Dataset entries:
=-=-=-=-=

(** X12.  When [eval] raises, the threshold of an earlier call stays on the
    instance, and so does the method; the bin count is as before, or is the
    default that this call has worked out from the length of its input. *)
Theorem eval_failure_keeps_threshold (fuel : nat) (self : HIST.t)
  (decision : list Q) (e : exn) :
  snd (eval fuel self decision) = Raise e ->
  HIST.thresh_ (fst (eval fuel self decision)) = HIST.thresh_ self /\
  HIST.method (fst (eval fuel self decision)) = HIST.method self /\
  (HIST.nbins (fst (eval fuel self decision)) = HIST.nbins self \/
   exists k, HIST.nbins self = None /\
             HIST.default_nbins (length decision) = Ok k /\
             HIST.nbins (fst (eval fuel self decision)) = Some k).
Proof.
  destruct decision as [|d ds]; [intros _; repeat split; now left|].
  destruct (match HIST.nbins self with
            | None => HIST.default_nbins (length (d :: ds))
            | Some k => Ok k
            end) as [k|e'] eqn:Hk.
  - rewrite (@eval_outcome fuel self (d :: ds) k) by (discriminate || exact Hk).
    assert (Hn : HIST.nbins self = Some k \/
                 HIST.nbins self = None /\
                 HIST.default_nbins (length (d :: ds)) = Ok k).
    { destruct (HIST.nbins self); [left; congruence | right; now split]. }
    assert (Hgoal : Some k = HIST.nbins self \/
                    exists k0, HIST.nbins self = None /\
                               HIST.default_nbins (length (d :: ds)) = Ok k0 /\
                               Some k = Some k0).
    { destruct Hn as [Hn|[Hn Hd]]; [now left | right; exists k; now repeat split]. }
    destruct (HIST.histogram _ _) as [[bin_centers counts]|e0];
      [|intros _; repeat split; exact Hgoal].
    destruct (HIST.threshold_with _ _ _ _ _ _ _ _) as [c|e0]; [discriminate|].
    intros _. repeat split. exact Hgoal.
  - rewrite eval_unfold by discriminate. cbv zeta. rewrite Hk.
    intros _. repeat split. now left.
Qed.

(** X13.  A bin count below one is refused, whatever the method and the
    scores: [eval] raises [ValueError] and the instance is as it was. *)
Theorem eval_rejects_nonpositive_nbins (fuel : nat) (self : HIST.t)
  (decision : list Q) (k : Z) :
  HIST.nbins self = Some k -> (k < 1)%Z ->
  eval fuel self decision = (self, Raise ValueError).
Proof.
  intros Hn Hk. destruct decision as [|d ds]; [reflexivity|].
  rewrite (@eval_outcome fuel self (d :: ds) k) by (discriminate || now rewrite Hn).
  unfold HIST.histogram, HIST.np_histogram.
  destruct (Z.ltb_spec k 1); [|lia]. cbn [bind].
  destruct self as [nb m th]. cbn in *. now subst.
Qed.

(** With [otsu] or [yen], the count of bins alone decides whether [eval]
    returns. *)
Lemma eval_otsu_yen_cases (fuel : nat) (self : HIST.t) (decision : list Q) (k : Z) :
  HIST.method self = HIST.otsu \/ HIST.method self = HIST.yen ->
  decision <> [] ->
  match HIST.nbins self with
  | None => HIST.default_nbins (length decision)
  | Some k => Ok k
  end = Ok k ->
  ((k < 2)%Z -> snd (eval fuel self decision) = Raise ValueError) /\
  ((2 <= k)%Z -> exists labels, snd (eval fuel self decision) = Ok labels).
Proof.
  intros Hm Hne Hk. rewrite (@eval_outcome fuel self decision k Hne Hk).
  destruct (Z.ltb_spec k 1) as [Hlt|Hge].
  - split; [intros _|lia].
    unfold HIST.histogram, HIST.np_histogram.
    destruct (Z.ltb_spec k 1); [reflexivity | lia].
  - destruct (histogram_centers (Utility.normalize decision) Hge)
      as (counts & Hrun & Hlen).
    rewrite Hrun.
    set (bin_centers := map _ (seq 0 (Z.to_nat k))).
    assert (Hbc : length bin_centers = length counts).
    { unfold bin_centers. now rewrite length_map, length_seq. }
    assert (Hpick :
      ((length counts < 2)%nat ->
       threshold_with fuel (HIST.method self) (Utility.normalize decision)
         bin_centers counts = Raise ValueError) /\
      ((2 <= length counts)%nat ->
       exists c, threshold_with fuel (HIST.method self) (Utility.normalize decision)
                   bin_centers counts = Ok c)).
    { destruct Hm as [-> | ->]; cbn [HIST.threshold_with];
        unfold HIST.OTSU_thres, HIST.YEN_thres;
        match goal with
        | |- context [bind (np_argmax ?v) _] =>
            assert (Hv : length v = (length counts - 1)%nat) by (lengths; lia);
            destruct (argmax_pick v bin_centers) as [Hnone Hsome]
        end;
        rewrite Hv in Hnone, Hsome;
        (split; intros H;
         [ apply Hnone; lia
         | destruct Hsome as (idx & c & _ & _ & Hc); [lia | now exists c] ]). }
    destruct Hpick as [Hnone Hsome]. split; intros H.
    + rewrite Hnone by lia. reflexivity.
    + destruct Hsome as (c & Hc); [lia|]. rewrite Hc. eexists. reflexivity.
Qed.

(** X14.  With the method [otsu] or [yen], [eval] on a non-empty input
    returns labels exactly when the histogram has at least two bins, and
    raises [ValueError] otherwise: the scores themselves play no part. *)
Theorem eval_otsu_yen_needs_two_bins (fuel : nat) (self : HIST.t)
  (decision : list Q) (k : Z) :
  HIST.method self = HIST.otsu \/ HIST.method self = HIST.yen ->
  decision <> [] ->
  HIST.nbins self = Some k ->
  ((k < 2)%Z -> snd (eval fuel self decision) = Raise ValueError) /\
  ((2 <= k)%Z -> exists labels, snd (eval fuel self decision) = Ok labels).
Proof.
  intros Hm Hne Hn. apply eval_otsu_yen_cases; [exact Hm | exact Hne|].
  now rewrite Hn.
Qed.

(** X15.  An instance with the default arguments raises [ValueError] on
    every input of fewer than three scores and returns labels on every input
    of three scores or more, up to the 10000 scores for which the truncated
    binary64 product has been evaluated. *)
Theorem default_needs_three_scores (fuel : nat) (decision : list Q) :
  (length decision <= 100 * 100)%nat ->
  ((length decision < 3)%nat ->
   snd (eval fuel HIST.default decision) = Raise ValueError) /\
  ((3 <= length decision)%nat ->
   exists labels, snd (eval fuel HIST.default decision) = Ok labels).
Proof.
  intros Hlen.
  destruct decision as [|d ds]; [split; [reflexivity | simpl; lia]|].
  destruct (default_nbins_bounds Hlen) as (k & Hk & Hb).
  cbv zeta in Hb. destruct Hb as (Hf & _ & Hsmall).
  destruct (@eval_otsu_yen_cases fuel HIST.default (d :: ds) k) as [Hnone Hsome];
    [now left | discriminate | exact Hk |].
  split; intros H.
  - apply Hnone. rewrite Hsmall by lia.
    apply Z.div_lt_upper_bound; lia.
  - apply Hsome.
    assert (2 <= 7 * Z.of_nat (length (d :: ds)) / 10)%Z
      by (apply Z.div_le_lower_bound; lia).
    destruct (Nat.lt_ge_cases (length (d :: ds)) 90) as [Hs|Hl].
    + rewrite Hsmall by exact Hs. assumption.
    + assert (63 <= 7 * Z.of_nat (length (d :: ds)) / 10)%Z
        by (apply Z.div_le_lower_bound; lia).
      lia.
Qed.

End HIST_eval_theory.

Lemma eval_threshold_is_a_bin_center_witness :
  exists k i c,
    HIST.nbins (fst (Samples.hist_eval HIST.default Samples.seven_scores)) = Some k /\
    HIST.thresh_ (fst (Samples.hist_eval HIST.default Samples.seven_scores)) = Some c /\
    (0 <= i < k)%Z /\
    (c == inject_Z (2 * i + 1) / inject_Z (2 * k))%Q /\
    (0 < c < 1)%Q.
Proof.
  unfold Samples.hist_eval.
  eapply eval_threshold_is_a_bin_center.
  - discriminate.
  - vm_compute. reflexivity.
Defined.
(** * Stylized-fact literature review: model of the assessment loop

    A shallow embedding of the retrieval-augmented assessment pipeline
    (package [literature_review]): the document chunker, the cosine
    similarity retriever, the judge client with its JSON recovery, the
    assessment agent, the checkpoint manager and the review pipeline that
    drives them.

    Python values are modelled as follows.
    - [int] is [Z]; [float] is the kernel's binary64 [float], which is
      what Python and numpy's float64 are.
    - [str] is [string]; where the code indexes or slices a string, the
      string is read as its list of characters ([list ascii], code points
      below 256) and indices are [Z] with Python's rules for negative and
      out-of-range values written out.
    - a [dict] with string keys is [gmap string value].
    - an exception is a value of [exn]; a function that can raise returns
      a [result].
    - the outside world (embedding service, judge, clock, disk, database
      server) is a record of oracles indexed by a logical clock. *)

From Stdlib Require Import ZArith List String Ascii Bool Lia PrimFloat.
From Stdlib Require Import Sorted Permutation.
From stdpp Require Import gmap strings list fin_maps pretty.

Open Scope Z_scope.
Set Warnings "-register-all".

(** ** Python values *)

Inductive value : Type :=
  | VNone
  | VBool (b : bool)
  | VInt (z : Z)
  | VFloat (x : float)
  | VStr (s : string)
  | VList (l : list value)
  | VDict (d : gmap string value).

Abbreviation dict := (gmap string value).

Record exn : Type := Exn { exn_type : string; exn_msg : string }.

Inductive result (A : Type) : Type :=
  | Ok (a : A)
  | Raise (e : exn).
Arguments Ok {A} a.
Arguments Raise {A} e.

(** ** Python string primitives *)

Module Py.

(** One index of a slice, adjusted as CPython does: a negative index
    counts from the end, and the result is clamped to [0, len]. *)
Definition clamp_index (len i : Z) : Z :=
  if i <? 0 then Z.max 0 (i + len) else Z.min i len.

(** [s[start:stop]] *)
Definition slice {A : Type} (s : list A) (start stop : Z) : list A :=
  let len := Z.of_nat (List.length s) in
  let a := clamp_index len start in
  let b := clamp_index len stop in
  take (Z.to_nat (b - a)) (drop (Z.to_nat a) s).

Fixpoint starts_with (sub s : list ascii) : bool :=
  match sub, s with
  | [], _ => true
  | _ :: _, [] => false
  | c :: sub', d :: s' => Ascii.eqb c d && starts_with sub' s'
  end.

(** The start index of a search, adjusted as CPython does: a negative
    index counts from the end and stops at 0; an index beyond the end
    stays where it is, and the search then finds nothing. *)
Definition adjust_start (len i : Z) : Z :=
  if i <? 0 then Z.max 0 (i + len) else i.

(** [s[i:i+len(sub)] == sub] for an index [i] inside the string. *)
Definition occurs_at (sub s : list ascii) (i : Z) : bool :=
  (0 <=? i) && starts_with sub (drop (Z.to_nat i) s).

(** The highest of the [n] positions [lo, lo+1, .., lo+n-1] at which
    [sub] occurs, or -1. *)
Fixpoint rscan (sub s : list ascii) (lo : Z) (n : nat) : Z :=
  match n with
  | O => -1
  | S n' =>
      let i := lo + Z.of_nat n' in
      if occurs_at sub s i then i else rscan sub s lo n'
  end.

(** [s.rfind(sub, start, stop)] *)
Definition rfind (s sub : list ascii) (start stop : Z) : Z :=
  let len := Z.of_nat (List.length s) in
  let a := adjust_start len start in
  let b := clamp_index len stop in
  rscan sub s a (Z.to_nat (b - a - Z.of_nat (List.length sub) + 1)).

(** The lowest of the [n] positions from [lo] on at which [sub] occurs,
    or -1. *)
Fixpoint scan (sub s : list ascii) (lo : Z) (n : nat) : Z :=
  match n with
  | O => -1
  | S n' => if occurs_at sub s lo then lo else scan sub s (lo + 1) n'
  end.

(** [s.find(sub, start)] *)
Definition find (s sub : list ascii) (start : Z) : Z :=
  let len := Z.of_nat (List.length s) in
  let a := adjust_start len start in
  scan sub s a (Z.to_nat (len - a - Z.of_nat (List.length sub) + 1)).

(** [c.isspace()] on the code points below 256. *)
Definition isspace (c : ascii) : bool :=
  let n := Z.of_N (N_of_ascii c) in
  ((9 <=? n) && (n <=? 13)) || ((28 <=? n) && (n <=? 32))
  || (n =? 133) || (n =? 160).

Fixpoint lstrip (s : list ascii) : list ascii :=
  match s with
  | [] => []
  | c :: s' => if isspace c then lstrip s' else s
  end.

Definition rstrip (s : list ascii) : list ascii := rev (lstrip (rev s)).

(** [s.strip()] *)
Definition strip (s : list ascii) : list ascii := rstrip (lstrip s).

Definition chars (s : string) : list ascii := list_ascii_of_string s.
Definition str (l : list ascii) : string := string_of_list_ascii l.

(** [len(s)] *)
Definition len (s : string) : Z := Z.of_nat (String.length s).

End Py.

(** ** Phase 2: the document chunker ([document_processor.py]) *)

Module Chunker.

Record DocumentChunker : Type := {
  chunk_size : Z;
  chunk_overlap : Z
}.

(** [DocumentChunker()] with the constructor's defaults. *)
Definition default : DocumentChunker :=
  {| chunk_size := 1000; chunk_overlap := 200 |}.

Record chunk : Type := {
  chunk_id : Z;
  text : string;
  char_start : Z;
  char_end : Z;
  metadata : option dict
}.

(** The sentence end markers, in the order the loop tries them. *)
Definition markers : list (list ascii) :=
  [ Py.chars ". "; [ "."%char; "010"%char ]; Py.chars "! "; Py.chars "? " ].

(** The [for marker in ..] loop: the first marker whose last occurrence
    in the window lies after [start] moves the end; [break] leaves the
    loop there. *)
Fixpoint break_at (ms : list (list ascii)) (txt : list ascii)
    (start end_ : Z) : Z :=
  match ms with
  | [] => end_
  | marker :: ms' =>
      let pos := Py.rfind txt marker start end_ in
      if start <? pos then pos + 1 else break_at ms' txt start end_
  end.

(** The value of [end] when the chunk is extracted. *)
Definition chunk_end (self : DocumentChunker) (txt : list ascii)
    (start : Z) : Z :=
  let end_ := start + chunk_size self in
  if end_ <? Z.of_nat (List.length txt)
  then break_at markers txt start end_
  else end_.

(** [start = end - self.chunk_overlap if end < len(text) else end] *)
Definition next_start (self : DocumentChunker) (txt : list ascii)
    (start : Z) : Z :=
  let end_ := chunk_end self txt start in
  if end_ <? Z.of_nat (List.length txt)
  then end_ - chunk_overlap self
  else end_.

(** The loop variables. *)
Record state : Type := {
  start : Z;
  next_id : Z;
  chunks : list chunk
}.

(** Truth value of the [metadata] argument: [None] and the empty dict
    are false. *)
Definition truthy (metadata : option dict) : bool :=
  match metadata with
  | None => false
  | Some d => negb (bool_decide (d = ∅))
  end.

(** One pass through the body of the [while] loop. *)
Definition step (self : DocumentChunker) (txt : list ascii)
    (metadata : option dict) (st : state) : state :=
  let end_ := chunk_end self txt (start st) in
  let chunk_text := Py.strip (Py.slice txt (start st) end_) in
  let emitted :=
    match chunk_text with
    | [] => None
    | _ :: _ =>
        Some {| chunk_id := next_id st;
                text := Py.str chunk_text;
                char_start := start st;
                char_end := end_;
                metadata := if truthy metadata then metadata else None |}
    end in
  {| start := next_start self txt (start st);
     next_id := match emitted with
                | Some _ => next_id st + 1
                | None => next_id st
                end;
     chunks := match emitted with
               | Some c => chunks st ++ [c]
               | None => chunks st
               end |}.

(** [while start < len(text)], run for at most [fuel] passes.  [None]
    means the loop is still running when the fuel is spent. *)
Fixpoint loop (fuel : nat) (self : DocumentChunker) (txt : list ascii)
    (metadata : option dict) (st : state) : option (list chunk) :=
  if start st <? Z.of_nat (List.length txt) then
    match fuel with
    | O => None
    | S fuel' => loop fuel' self txt metadata (step self txt metadata st)
    end
  else Some (chunks st).

Definition initial : state := {| start := 0; next_id := 0; chunks := [] |}.

(** [DocumentChunker.chunk_text] *)
Definition chunk_text (fuel : nat) (self : DocumentChunker) (text : string)
    (metadata : option dict) : option (list chunk) :=
  match text with
  | EmptyString => Some []
  | _ => loop fuel self (Py.chars text) metadata initial
  end.



End Chunker.

(** ** Configuration ([config.py]) *)

Module Config.
Definition TOP_K_RETRIEVAL : Z := 20.
Definition LLM_MODEL : string := "gpt-oss:120b".
Definition CHUNK_SIZE : Z := 1000.
Definition CHUNK_OVERLAP : Z := 200.
End Config.

(** ** The outside world *)

(** One message of a chat request: role and content. *)
Record message : Type := { role : string; content : string }.

(** A document of the [document_chunks] collection. *)
Record chunk_doc : Type := {
  doc_id : string;
  chunk_id : Z;
  text : string;
  metadata : option dict;
  embedding : option (list float)
}.

(** One row of a catalogue table: the [Number] column, the claim text and
    the remaining cells by column name. *)
Record csv_row : Type := {
  Number : Z;
  fact_column : string;
  cells : dict
}.

(** One catalogue table; [rows = None] is a file that [pd.read_csv]
    cannot read. *)
Record csv_file : Type := {
  name : string;
  stem : string;
  rows : option (list csv_row)
}.

(** The checkpoint file on disk. *)
Inductive file : Type :=
  | Missing
  | Unreadable
  | Contents (d : dict).

(** What the review loop did, in order.  The trace is not program state:
    it records the calls the pipeline makes so that statements can refer
    to them. *)
Inductive event : Type :=
  | Assess (fact_number : Z)
  | Upsert (fact_number : Z)
  | Mirror (fact_number : Z)
  | Advance (fact_number : Z) (success : bool).

(** The services the code calls.  Each answer depends on the logical time
    of the call, so a service may answer differently each time. *)
Record env : Type := {
  (** [np.dot] on two vectors; numpy raises when the shapes differ *)
  np_dot : list float -> list float -> result float;
  (** [np.linalg.norm] *)
  np_norm : list float -> float;
  (** the embedding endpoint *)
  embeddings : nat -> string -> result (list float);
  (** the chat endpoint: the judge *)
  chat : nat -> list message -> result string;
  (** [json.loads]; [None] is [json.JSONDecodeError] *)
  json_loads : string -> option value;
  (** [time.time()] *)
  time_time : nat -> float;
  (** [datetime.now().isoformat()] *)
  isoformat_now : nat -> string;
  (** [datetime.now().strftime("%Y-%m-%d %H:%M:%S")] *)
  strftime_now : nat -> string;
  (** the database server: [Some e] when the operation raises [e] *)
  mongo : nat -> option exn;
  (** whether the checkpoint file can be written *)
  disk : nat -> bool;
  (** [f"{x:.3f}"] *)
  format_3f : float -> string;
  (** [str(v)] for the values whose rendering is not written out below *)
  py_repr : value -> string;
  (** [n > x] for an [int] and a [float] *)
  int_gt_float : Z -> float -> bool;
  (** [str.title] *)
  title : string -> string
}.

Record world : Type := {
  (** the logical clock: the number of calls made to the services *)
  now : nat;
  (** every request sent to the judge, oldest first *)
  judge_log : list (list message);
  chunks_coll : list chunk_doc;
  assessments_coll : list dict;
  csv_dir : list csv_file;
  checkpoint_file : file;
  trace : list event
}.

Definition tick (w : world) : world :=
  {| now := S (now w); judge_log := judge_log w;
     chunks_coll := chunks_coll w; assessments_coll := assessments_coll w;
     csv_dir := csv_dir w; checkpoint_file := checkpoint_file w;
     trace := trace w |}.

Definition log_request (msgs : list message) (w : world) : world :=
  {| now := now w; judge_log := judge_log w ++ [msgs];
     chunks_coll := chunks_coll w; assessments_coll := assessments_coll w;
     csv_dir := csv_dir w; checkpoint_file := checkpoint_file w;
     trace := trace w |}.

Definition set_assessments (c : list dict) (w : world) : world :=
  {| now := now w; judge_log := judge_log w;
     chunks_coll := chunks_coll w; assessments_coll := c;
     csv_dir := csv_dir w; checkpoint_file := checkpoint_file w;
     trace := trace w |}.

Definition set_csv_dir (d : list csv_file) (w : world) : world :=
  {| now := now w; judge_log := judge_log w;
     chunks_coll := chunks_coll w; assessments_coll := assessments_coll w;
     csv_dir := d; checkpoint_file := checkpoint_file w;
     trace := trace w |}.

Definition set_checkpoint_file (f : file) (w : world) : world :=
  {| now := now w; judge_log := judge_log w;
     chunks_coll := chunks_coll w; assessments_coll := assessments_coll w;
     csv_dir := csv_dir w; checkpoint_file := f;
     trace := trace w |}.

=-=-=-=-=

WHAT THE TASK REQUIRES: Only the lines containing the string "returns" are needed; pull them out of the records.

EXERCISE SOLUTION:
    returns. *)
    returns labels exactly when the histogram has at least two bins, and
    every input of fewer than three scores and returns labels on every input
    - an exception is a value of [exn]; a function that can raise returns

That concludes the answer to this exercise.